§ **Task description**
Your task is to repeat the entries exactly from their first line through the line with "Definition RTT_FAST : spec_float", and to stop there.

§ **Extracted records**

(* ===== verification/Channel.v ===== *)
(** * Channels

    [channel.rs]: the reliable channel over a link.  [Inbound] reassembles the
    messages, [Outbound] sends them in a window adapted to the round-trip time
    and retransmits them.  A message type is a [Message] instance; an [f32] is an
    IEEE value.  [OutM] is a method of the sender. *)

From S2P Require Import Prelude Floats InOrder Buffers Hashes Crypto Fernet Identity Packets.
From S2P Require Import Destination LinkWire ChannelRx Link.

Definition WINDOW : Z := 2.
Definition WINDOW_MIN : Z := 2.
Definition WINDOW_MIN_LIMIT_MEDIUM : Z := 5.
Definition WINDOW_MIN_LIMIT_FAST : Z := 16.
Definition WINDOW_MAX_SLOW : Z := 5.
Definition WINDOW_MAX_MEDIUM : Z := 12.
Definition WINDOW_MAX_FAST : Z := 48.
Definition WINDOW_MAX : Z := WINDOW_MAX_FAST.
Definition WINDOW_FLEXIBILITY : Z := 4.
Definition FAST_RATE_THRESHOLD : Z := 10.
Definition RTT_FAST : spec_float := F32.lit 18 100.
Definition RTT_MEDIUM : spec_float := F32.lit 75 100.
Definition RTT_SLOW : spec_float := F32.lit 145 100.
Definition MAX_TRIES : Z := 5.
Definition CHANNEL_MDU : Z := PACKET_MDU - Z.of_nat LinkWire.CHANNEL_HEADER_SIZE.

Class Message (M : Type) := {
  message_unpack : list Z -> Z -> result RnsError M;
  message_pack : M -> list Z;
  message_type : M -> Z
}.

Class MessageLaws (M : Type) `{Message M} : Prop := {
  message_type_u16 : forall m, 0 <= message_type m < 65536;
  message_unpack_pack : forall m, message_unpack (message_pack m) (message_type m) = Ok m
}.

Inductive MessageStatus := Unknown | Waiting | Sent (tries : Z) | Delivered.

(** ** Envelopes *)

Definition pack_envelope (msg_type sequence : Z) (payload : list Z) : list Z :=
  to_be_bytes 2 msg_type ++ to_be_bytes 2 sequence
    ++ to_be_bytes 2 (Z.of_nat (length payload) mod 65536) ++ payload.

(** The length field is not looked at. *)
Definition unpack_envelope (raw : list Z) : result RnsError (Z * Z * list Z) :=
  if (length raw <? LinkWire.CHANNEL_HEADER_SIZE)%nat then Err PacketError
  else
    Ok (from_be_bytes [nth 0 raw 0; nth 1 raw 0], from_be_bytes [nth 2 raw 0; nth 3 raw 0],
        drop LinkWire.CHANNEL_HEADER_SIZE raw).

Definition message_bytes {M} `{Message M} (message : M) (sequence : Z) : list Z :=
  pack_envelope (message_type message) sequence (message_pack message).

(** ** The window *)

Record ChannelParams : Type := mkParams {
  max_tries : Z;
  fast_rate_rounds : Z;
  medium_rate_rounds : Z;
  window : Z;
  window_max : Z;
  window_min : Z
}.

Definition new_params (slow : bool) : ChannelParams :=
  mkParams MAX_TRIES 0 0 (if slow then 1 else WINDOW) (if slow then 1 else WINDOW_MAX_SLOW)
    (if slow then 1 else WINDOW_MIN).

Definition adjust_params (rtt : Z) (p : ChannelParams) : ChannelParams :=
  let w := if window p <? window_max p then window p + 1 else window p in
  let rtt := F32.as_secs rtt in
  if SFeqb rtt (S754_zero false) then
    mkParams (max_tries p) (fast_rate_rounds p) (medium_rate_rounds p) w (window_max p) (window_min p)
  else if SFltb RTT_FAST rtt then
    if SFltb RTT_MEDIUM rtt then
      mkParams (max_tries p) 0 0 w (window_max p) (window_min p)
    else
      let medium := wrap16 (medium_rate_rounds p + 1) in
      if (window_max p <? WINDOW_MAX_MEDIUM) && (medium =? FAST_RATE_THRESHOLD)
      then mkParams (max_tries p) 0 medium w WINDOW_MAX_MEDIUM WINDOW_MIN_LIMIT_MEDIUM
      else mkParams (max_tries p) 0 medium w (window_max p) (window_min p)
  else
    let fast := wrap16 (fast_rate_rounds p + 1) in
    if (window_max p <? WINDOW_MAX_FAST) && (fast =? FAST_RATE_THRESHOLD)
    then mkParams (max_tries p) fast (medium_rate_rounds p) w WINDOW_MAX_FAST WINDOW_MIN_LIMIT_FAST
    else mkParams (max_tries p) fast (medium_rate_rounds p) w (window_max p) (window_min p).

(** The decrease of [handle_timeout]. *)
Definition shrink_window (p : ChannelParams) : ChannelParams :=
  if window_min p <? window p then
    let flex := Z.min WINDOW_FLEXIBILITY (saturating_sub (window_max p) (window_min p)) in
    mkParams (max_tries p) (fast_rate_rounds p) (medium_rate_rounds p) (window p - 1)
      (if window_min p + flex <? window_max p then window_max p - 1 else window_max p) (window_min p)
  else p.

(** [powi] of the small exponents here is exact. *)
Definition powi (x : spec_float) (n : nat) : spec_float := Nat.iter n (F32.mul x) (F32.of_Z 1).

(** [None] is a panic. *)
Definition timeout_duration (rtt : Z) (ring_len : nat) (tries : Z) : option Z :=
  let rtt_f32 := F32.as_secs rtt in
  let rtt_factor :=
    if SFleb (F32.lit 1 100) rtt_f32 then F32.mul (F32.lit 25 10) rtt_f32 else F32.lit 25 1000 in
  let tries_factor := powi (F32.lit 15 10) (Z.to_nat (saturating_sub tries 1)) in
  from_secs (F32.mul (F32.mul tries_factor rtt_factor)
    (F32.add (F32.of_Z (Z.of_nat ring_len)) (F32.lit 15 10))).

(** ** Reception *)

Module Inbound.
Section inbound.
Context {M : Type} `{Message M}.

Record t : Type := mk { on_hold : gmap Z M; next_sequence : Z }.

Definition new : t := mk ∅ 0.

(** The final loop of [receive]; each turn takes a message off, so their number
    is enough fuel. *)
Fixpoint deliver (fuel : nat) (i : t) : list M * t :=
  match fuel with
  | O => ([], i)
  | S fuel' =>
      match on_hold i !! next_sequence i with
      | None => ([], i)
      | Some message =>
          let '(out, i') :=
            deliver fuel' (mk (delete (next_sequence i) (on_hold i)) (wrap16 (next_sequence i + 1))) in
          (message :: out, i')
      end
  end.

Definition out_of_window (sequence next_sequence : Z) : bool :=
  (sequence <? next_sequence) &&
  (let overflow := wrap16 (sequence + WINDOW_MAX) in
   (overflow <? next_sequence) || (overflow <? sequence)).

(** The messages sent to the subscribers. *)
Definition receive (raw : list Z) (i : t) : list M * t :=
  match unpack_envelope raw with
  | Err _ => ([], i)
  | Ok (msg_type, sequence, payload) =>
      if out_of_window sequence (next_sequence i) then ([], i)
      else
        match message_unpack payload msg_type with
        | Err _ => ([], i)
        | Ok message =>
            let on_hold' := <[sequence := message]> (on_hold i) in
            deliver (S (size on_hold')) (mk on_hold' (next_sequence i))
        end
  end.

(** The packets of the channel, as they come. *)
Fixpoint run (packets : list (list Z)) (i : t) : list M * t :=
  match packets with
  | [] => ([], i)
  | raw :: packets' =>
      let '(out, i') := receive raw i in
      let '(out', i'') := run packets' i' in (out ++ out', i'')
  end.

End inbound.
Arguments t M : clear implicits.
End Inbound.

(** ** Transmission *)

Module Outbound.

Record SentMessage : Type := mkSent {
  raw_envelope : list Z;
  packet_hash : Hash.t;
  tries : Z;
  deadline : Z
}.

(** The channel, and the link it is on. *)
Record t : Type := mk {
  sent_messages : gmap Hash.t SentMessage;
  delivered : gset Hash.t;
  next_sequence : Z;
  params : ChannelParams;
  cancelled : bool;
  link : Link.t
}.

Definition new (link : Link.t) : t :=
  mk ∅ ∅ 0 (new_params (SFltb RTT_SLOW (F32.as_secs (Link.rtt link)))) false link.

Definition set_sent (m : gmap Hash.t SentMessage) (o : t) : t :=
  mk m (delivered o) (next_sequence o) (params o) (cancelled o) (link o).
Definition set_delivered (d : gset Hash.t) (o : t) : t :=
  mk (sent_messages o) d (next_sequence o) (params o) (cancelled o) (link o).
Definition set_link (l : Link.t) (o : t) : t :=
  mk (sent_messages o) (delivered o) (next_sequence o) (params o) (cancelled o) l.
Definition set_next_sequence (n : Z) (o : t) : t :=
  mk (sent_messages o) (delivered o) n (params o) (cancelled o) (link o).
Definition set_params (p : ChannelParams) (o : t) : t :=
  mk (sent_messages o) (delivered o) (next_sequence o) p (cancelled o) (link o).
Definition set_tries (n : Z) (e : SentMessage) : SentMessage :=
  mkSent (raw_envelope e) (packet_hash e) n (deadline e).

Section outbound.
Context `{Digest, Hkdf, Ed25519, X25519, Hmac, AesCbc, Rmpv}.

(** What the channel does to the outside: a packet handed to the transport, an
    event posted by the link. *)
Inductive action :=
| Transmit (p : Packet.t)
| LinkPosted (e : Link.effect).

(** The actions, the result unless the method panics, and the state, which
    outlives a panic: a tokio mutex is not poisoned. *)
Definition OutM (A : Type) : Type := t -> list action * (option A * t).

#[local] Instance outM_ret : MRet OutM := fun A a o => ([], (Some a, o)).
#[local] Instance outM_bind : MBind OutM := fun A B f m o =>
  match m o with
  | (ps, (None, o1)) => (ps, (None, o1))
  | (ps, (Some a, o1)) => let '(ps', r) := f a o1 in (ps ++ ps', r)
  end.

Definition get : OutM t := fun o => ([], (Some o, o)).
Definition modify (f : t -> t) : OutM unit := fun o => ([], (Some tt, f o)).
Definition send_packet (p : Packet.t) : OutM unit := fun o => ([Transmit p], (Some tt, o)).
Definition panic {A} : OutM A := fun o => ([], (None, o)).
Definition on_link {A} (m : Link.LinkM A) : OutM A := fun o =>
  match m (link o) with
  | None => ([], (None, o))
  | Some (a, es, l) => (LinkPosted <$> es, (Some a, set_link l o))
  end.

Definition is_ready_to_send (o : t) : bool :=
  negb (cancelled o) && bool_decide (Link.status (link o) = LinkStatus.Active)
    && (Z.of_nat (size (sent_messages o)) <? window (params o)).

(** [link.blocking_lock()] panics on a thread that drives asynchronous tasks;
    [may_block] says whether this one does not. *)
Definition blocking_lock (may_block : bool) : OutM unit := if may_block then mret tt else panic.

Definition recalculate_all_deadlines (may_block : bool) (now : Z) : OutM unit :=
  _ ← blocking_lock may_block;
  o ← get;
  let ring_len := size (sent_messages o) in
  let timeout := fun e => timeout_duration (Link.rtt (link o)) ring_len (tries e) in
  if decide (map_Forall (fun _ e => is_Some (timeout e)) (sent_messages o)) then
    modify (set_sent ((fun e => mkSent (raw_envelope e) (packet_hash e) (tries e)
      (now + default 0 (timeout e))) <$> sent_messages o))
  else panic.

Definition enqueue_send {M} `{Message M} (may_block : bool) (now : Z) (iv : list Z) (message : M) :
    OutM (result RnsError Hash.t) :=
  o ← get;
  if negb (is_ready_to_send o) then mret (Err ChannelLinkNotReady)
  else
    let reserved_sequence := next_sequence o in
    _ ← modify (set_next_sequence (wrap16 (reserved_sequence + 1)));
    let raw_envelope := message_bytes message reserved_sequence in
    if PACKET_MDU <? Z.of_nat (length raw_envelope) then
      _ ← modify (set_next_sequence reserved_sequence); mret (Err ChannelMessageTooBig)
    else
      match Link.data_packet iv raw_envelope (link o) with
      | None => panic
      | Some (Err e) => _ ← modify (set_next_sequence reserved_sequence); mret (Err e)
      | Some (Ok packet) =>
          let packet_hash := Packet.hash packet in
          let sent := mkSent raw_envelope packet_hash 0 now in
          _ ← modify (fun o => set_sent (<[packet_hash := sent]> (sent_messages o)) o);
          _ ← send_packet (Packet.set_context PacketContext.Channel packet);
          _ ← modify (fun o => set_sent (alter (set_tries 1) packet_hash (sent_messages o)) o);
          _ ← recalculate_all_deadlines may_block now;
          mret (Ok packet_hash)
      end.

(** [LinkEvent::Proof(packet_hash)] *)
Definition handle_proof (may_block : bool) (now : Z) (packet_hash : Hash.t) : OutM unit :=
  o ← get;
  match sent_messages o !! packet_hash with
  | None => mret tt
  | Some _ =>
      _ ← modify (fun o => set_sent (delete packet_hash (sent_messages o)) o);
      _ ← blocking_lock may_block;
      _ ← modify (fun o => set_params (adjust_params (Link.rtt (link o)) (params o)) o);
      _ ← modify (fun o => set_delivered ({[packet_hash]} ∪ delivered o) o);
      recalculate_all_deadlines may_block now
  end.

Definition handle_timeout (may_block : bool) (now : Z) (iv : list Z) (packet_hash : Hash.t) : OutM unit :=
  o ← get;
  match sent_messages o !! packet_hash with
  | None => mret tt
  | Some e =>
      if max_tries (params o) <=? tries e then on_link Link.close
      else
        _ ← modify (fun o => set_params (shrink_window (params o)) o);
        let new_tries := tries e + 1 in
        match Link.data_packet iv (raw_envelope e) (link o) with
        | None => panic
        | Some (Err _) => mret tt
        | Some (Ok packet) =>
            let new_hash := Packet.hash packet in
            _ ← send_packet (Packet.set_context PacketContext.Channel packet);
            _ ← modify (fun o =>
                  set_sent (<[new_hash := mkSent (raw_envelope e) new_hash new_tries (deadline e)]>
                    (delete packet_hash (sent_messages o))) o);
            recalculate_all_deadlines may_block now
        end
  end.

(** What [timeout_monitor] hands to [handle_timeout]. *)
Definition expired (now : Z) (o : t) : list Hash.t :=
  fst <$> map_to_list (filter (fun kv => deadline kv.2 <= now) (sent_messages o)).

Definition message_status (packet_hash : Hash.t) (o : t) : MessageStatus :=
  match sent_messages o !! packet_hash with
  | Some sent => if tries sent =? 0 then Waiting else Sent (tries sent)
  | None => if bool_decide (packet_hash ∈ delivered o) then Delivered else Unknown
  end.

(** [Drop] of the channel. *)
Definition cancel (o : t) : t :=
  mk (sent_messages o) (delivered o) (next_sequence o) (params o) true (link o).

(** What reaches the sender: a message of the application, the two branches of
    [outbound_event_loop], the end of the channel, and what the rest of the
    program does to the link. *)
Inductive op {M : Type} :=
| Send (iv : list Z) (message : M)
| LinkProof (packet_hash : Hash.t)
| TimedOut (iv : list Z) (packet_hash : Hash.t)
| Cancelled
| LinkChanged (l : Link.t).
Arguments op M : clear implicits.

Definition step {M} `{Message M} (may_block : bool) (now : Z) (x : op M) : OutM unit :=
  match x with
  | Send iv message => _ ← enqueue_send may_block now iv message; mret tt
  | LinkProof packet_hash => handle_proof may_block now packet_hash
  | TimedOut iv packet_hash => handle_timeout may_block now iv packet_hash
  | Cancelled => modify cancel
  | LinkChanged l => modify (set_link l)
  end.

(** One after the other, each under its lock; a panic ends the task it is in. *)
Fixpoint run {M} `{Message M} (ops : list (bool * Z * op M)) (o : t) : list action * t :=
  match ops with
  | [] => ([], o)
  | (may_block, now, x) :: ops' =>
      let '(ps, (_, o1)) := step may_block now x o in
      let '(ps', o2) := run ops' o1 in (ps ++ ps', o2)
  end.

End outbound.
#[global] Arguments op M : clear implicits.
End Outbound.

§ **Exercise result**
(* ===== verification/Channel.v ===== *)
(** * Channels

    [channel.rs]: the reliable channel over a link.  [Inbound] reassembles the
    messages, [Outbound] sends them in a window adapted to the round-trip time
    and retransmits them.  A message type is a [Message] instance; an [f32] is an
    IEEE value.  [OutM] is a method of the sender. *)

From S2P Require Import Prelude Floats InOrder Buffers Hashes Crypto Fernet Identity Packets.
From S2P Require Import Destination LinkWire ChannelRx Link.

Definition WINDOW : Z := 2.
Definition WINDOW_MIN : Z := 2.
Definition WINDOW_MIN_LIMIT_MEDIUM : Z := 5.
Definition WINDOW_MIN_LIMIT_FAST : Z := 16.
Definition WINDOW_MAX_SLOW : Z := 5.
Definition WINDOW_MAX_MEDIUM : Z := 12.
Definition WINDOW_MAX_FAST : Z := 48.
Definition WINDOW_MAX : Z := WINDOW_MAX_FAST.
Definition WINDOW_FLEXIBILITY : Z := 4.
Definition FAST_RATE_THRESHOLD : Z := 10.
Definition RTT_FAST : spec_float := F32.lit 18 100.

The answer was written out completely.